### AIM OF THE EXERCISE
Go through the lines below and copy each one that holds the string "OpAck".

⟨

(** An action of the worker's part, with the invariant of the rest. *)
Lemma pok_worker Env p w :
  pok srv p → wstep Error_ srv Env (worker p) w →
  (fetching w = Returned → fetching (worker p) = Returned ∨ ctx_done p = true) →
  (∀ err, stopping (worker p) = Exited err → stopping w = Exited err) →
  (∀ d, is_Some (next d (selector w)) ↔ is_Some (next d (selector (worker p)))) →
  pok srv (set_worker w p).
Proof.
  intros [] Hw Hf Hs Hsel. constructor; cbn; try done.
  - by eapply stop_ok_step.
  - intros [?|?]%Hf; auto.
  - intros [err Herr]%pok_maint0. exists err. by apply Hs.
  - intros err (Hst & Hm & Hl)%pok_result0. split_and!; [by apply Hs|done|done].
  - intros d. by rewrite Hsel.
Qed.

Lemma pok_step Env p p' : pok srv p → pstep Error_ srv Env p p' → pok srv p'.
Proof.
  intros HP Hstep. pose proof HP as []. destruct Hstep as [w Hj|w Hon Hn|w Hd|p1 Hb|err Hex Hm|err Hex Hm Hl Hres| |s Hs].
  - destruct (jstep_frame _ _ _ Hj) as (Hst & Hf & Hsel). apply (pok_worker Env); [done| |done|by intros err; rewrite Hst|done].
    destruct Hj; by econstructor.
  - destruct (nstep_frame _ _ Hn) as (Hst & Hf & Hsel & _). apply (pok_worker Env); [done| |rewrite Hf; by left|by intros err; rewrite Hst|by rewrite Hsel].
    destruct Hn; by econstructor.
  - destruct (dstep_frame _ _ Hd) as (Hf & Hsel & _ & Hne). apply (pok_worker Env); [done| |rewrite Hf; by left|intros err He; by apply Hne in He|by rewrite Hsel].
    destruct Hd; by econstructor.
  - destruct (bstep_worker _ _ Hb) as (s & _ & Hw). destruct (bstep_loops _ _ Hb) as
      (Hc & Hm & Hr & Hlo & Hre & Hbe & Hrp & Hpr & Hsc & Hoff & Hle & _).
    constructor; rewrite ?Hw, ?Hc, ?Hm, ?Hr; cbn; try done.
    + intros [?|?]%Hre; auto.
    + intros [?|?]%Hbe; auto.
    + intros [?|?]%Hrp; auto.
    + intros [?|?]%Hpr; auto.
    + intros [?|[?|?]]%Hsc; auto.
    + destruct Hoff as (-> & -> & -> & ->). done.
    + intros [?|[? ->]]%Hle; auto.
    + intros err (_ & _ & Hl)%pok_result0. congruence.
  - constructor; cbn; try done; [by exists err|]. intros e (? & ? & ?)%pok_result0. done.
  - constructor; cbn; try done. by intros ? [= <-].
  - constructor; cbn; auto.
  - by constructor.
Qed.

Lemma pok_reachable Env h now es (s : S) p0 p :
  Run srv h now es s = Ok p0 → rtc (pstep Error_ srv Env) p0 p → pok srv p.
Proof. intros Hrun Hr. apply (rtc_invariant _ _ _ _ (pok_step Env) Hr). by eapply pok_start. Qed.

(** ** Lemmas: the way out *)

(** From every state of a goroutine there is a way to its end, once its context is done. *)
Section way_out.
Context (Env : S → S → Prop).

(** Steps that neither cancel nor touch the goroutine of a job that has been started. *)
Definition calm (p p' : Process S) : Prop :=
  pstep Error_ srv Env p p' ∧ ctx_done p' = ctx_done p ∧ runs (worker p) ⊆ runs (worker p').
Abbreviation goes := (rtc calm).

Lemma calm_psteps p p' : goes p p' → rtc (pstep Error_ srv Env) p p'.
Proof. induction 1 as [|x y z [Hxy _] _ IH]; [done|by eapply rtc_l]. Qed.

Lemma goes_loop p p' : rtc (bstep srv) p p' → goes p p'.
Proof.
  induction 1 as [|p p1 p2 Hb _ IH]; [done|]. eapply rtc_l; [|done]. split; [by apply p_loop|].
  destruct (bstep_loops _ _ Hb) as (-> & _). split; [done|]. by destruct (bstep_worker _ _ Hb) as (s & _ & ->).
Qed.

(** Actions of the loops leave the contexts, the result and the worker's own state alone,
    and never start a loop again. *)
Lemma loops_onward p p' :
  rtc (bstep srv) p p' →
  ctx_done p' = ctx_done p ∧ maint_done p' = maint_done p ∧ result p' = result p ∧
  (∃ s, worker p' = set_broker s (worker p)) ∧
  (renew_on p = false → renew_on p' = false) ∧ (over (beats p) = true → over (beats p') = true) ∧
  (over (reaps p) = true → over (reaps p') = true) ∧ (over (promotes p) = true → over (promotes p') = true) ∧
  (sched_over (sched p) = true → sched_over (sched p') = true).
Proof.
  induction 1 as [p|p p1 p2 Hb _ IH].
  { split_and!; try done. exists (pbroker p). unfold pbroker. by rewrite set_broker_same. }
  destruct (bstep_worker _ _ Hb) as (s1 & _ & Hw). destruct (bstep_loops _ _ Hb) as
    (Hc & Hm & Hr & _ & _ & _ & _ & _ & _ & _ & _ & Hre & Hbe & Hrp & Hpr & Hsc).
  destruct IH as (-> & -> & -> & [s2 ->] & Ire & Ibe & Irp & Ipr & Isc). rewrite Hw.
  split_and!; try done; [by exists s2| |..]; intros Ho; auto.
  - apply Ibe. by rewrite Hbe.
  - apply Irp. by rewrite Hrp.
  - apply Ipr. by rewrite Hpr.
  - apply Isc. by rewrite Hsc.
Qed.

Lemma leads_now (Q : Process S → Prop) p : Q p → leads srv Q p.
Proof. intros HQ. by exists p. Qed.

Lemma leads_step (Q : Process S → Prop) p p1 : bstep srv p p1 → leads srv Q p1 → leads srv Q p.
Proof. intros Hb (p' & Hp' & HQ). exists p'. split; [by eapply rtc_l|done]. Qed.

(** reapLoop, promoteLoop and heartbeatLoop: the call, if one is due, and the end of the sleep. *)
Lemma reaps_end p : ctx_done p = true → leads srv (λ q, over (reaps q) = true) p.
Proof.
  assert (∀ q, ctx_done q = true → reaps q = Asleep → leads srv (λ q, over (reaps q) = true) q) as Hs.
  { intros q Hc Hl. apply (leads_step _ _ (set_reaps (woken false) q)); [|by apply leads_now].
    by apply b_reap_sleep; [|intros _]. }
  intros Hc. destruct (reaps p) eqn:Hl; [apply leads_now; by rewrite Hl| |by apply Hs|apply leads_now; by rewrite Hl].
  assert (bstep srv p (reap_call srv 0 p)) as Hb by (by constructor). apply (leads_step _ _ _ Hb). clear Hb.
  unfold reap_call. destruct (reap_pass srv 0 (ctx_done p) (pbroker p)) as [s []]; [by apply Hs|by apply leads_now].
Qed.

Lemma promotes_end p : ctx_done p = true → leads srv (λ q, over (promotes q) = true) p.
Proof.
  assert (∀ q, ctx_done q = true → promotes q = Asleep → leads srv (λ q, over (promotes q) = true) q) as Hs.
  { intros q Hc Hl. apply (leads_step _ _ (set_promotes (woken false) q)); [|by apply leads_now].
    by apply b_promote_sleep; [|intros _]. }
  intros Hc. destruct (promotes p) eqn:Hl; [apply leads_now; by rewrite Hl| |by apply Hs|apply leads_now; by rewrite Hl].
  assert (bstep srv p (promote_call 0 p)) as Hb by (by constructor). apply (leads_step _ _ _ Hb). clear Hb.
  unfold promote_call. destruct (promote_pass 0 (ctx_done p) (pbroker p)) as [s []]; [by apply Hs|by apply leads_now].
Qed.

⟩
⟨

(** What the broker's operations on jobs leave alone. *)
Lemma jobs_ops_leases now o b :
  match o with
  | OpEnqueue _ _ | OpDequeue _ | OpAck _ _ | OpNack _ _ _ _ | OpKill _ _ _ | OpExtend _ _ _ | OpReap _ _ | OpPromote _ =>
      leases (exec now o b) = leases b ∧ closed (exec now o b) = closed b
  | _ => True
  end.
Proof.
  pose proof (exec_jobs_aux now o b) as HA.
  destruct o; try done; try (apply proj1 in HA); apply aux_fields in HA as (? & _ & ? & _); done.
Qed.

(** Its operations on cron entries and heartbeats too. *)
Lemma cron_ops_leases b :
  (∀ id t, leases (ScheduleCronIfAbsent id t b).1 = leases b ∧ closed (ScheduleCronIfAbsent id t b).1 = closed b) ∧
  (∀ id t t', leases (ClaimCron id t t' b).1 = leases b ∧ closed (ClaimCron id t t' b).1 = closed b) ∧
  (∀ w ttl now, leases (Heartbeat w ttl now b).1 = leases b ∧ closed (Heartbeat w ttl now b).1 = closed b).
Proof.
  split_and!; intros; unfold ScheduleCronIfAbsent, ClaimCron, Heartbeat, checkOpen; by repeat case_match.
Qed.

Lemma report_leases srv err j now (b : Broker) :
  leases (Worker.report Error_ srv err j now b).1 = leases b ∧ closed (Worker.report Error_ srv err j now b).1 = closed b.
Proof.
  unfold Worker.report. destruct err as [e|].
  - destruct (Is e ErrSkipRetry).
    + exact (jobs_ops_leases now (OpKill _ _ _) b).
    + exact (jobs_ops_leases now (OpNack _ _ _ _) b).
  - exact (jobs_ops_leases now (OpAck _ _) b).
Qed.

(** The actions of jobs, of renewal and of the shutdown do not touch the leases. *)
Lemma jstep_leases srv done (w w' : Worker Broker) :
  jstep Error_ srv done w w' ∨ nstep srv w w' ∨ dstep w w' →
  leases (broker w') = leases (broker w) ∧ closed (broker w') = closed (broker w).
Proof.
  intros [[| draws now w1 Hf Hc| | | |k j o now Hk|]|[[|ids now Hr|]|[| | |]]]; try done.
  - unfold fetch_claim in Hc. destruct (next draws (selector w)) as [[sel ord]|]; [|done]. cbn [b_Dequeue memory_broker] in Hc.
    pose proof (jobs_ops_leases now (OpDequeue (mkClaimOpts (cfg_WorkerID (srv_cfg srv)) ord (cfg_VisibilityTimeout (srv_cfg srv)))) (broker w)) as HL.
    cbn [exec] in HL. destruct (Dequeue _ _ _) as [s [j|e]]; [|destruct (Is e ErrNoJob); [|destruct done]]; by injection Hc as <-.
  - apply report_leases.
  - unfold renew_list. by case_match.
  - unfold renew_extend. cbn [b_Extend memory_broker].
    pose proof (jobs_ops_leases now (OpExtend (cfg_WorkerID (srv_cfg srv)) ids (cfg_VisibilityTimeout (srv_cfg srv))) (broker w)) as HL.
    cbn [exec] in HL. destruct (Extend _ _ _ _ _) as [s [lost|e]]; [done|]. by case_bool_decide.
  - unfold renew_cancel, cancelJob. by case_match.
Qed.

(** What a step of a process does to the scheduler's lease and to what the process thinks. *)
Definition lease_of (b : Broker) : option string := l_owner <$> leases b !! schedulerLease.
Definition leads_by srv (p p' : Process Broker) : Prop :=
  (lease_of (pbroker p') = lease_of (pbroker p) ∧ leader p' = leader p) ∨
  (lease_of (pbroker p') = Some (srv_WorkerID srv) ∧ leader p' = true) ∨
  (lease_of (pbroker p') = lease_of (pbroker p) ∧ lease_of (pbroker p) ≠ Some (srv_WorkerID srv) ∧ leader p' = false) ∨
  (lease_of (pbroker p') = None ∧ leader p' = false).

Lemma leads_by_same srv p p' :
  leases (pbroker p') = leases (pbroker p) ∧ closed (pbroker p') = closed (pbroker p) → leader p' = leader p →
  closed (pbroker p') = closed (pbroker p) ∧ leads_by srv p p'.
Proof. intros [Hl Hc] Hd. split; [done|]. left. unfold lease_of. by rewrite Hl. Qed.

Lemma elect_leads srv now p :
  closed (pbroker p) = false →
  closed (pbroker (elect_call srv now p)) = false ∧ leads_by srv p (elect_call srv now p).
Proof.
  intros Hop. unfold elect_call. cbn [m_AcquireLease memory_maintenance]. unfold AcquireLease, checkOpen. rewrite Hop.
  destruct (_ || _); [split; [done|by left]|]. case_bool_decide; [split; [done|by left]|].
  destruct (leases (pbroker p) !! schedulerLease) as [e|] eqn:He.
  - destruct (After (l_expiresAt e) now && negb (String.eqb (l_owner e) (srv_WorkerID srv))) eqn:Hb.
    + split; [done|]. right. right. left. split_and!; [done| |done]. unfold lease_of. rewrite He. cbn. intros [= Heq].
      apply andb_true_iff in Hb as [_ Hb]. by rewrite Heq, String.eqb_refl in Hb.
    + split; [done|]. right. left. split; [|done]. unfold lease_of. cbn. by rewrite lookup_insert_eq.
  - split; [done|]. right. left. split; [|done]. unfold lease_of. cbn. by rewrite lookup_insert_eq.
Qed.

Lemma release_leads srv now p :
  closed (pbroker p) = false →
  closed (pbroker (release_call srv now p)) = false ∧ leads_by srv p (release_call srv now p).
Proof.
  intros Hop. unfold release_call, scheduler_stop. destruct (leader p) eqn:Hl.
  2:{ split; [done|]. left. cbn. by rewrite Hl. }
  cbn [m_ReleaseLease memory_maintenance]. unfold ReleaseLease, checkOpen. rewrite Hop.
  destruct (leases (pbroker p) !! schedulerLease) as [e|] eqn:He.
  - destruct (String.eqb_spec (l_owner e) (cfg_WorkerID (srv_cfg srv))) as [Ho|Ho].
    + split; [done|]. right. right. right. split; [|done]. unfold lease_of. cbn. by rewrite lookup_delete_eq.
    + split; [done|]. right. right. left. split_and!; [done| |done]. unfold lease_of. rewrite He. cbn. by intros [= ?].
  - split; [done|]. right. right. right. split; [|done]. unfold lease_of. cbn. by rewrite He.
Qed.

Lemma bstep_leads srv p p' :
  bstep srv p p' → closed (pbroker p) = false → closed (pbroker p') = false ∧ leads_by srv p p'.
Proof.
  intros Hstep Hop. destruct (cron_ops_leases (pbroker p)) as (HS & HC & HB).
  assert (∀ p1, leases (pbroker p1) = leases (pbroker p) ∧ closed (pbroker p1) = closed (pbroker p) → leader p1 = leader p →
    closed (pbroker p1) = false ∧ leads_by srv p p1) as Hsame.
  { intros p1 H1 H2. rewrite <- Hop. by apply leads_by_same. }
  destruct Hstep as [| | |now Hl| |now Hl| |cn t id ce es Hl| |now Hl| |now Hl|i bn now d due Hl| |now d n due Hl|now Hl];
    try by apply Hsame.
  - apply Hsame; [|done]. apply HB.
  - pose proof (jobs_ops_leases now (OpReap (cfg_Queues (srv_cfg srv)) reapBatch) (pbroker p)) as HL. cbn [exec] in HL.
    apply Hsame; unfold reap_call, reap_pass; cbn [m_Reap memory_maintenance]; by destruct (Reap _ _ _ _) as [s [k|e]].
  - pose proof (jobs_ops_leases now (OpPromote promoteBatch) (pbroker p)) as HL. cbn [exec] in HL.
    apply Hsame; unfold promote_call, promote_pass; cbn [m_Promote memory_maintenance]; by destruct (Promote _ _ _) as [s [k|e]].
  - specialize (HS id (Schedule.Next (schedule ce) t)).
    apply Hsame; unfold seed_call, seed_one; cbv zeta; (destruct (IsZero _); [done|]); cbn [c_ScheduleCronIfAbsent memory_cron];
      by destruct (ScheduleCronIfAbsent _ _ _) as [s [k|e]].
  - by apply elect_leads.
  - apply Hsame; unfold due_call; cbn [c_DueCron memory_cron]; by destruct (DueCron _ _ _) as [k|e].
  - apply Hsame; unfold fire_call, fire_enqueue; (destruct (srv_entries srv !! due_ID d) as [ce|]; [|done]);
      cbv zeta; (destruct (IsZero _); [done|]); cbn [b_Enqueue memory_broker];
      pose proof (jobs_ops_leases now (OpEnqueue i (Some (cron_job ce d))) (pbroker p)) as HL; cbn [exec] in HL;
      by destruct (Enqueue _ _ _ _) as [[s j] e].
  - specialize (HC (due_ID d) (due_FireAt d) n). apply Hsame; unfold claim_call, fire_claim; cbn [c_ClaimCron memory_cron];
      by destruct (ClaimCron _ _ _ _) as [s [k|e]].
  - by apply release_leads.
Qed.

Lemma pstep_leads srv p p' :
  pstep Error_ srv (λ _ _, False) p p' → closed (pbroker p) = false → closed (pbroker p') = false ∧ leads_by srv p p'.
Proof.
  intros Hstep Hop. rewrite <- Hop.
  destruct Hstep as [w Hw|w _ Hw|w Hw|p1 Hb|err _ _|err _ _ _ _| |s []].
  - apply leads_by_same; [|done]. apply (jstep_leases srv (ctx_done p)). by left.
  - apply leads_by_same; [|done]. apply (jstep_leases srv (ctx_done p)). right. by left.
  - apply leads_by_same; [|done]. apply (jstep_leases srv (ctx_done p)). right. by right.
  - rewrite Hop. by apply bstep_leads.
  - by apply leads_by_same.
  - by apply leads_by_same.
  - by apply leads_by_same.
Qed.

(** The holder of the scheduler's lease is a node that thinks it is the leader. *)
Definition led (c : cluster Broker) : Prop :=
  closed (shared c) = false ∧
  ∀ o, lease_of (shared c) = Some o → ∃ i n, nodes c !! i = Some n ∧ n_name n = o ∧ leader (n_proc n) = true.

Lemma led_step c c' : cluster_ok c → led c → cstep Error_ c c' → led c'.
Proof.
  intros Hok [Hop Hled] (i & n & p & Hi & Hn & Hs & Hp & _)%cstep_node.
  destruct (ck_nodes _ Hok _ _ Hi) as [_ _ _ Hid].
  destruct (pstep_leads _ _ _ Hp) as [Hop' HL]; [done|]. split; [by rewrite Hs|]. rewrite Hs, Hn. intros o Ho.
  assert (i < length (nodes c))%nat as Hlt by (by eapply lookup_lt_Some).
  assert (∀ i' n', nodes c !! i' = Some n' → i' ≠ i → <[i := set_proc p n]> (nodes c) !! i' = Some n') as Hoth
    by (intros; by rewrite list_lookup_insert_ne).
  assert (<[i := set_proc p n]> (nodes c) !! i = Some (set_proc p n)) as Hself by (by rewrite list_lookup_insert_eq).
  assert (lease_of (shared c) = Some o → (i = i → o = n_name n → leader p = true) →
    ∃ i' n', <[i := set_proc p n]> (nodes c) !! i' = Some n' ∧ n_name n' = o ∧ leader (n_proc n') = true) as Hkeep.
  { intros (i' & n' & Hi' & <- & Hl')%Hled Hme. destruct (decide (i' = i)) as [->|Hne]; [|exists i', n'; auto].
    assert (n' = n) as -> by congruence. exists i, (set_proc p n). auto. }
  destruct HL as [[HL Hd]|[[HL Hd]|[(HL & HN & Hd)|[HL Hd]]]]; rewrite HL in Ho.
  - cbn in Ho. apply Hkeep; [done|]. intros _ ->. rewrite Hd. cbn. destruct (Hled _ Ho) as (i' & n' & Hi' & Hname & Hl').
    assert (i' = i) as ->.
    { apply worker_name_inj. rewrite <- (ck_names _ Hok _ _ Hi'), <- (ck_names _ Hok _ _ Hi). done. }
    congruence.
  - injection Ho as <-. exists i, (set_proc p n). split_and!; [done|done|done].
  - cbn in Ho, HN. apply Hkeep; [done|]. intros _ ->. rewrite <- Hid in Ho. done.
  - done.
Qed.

⟩

### WRITTEN SOLUTION
  | OpEnqueue _ _ | OpDequeue _ | OpAck _ _ | OpNack _ _ _ _ | OpKill _ _ _ | OpExtend _ _ _ | OpReap _ _ | OpPromote _ =>
  - exact (jobs_ops_leases now (OpAck _ _) b).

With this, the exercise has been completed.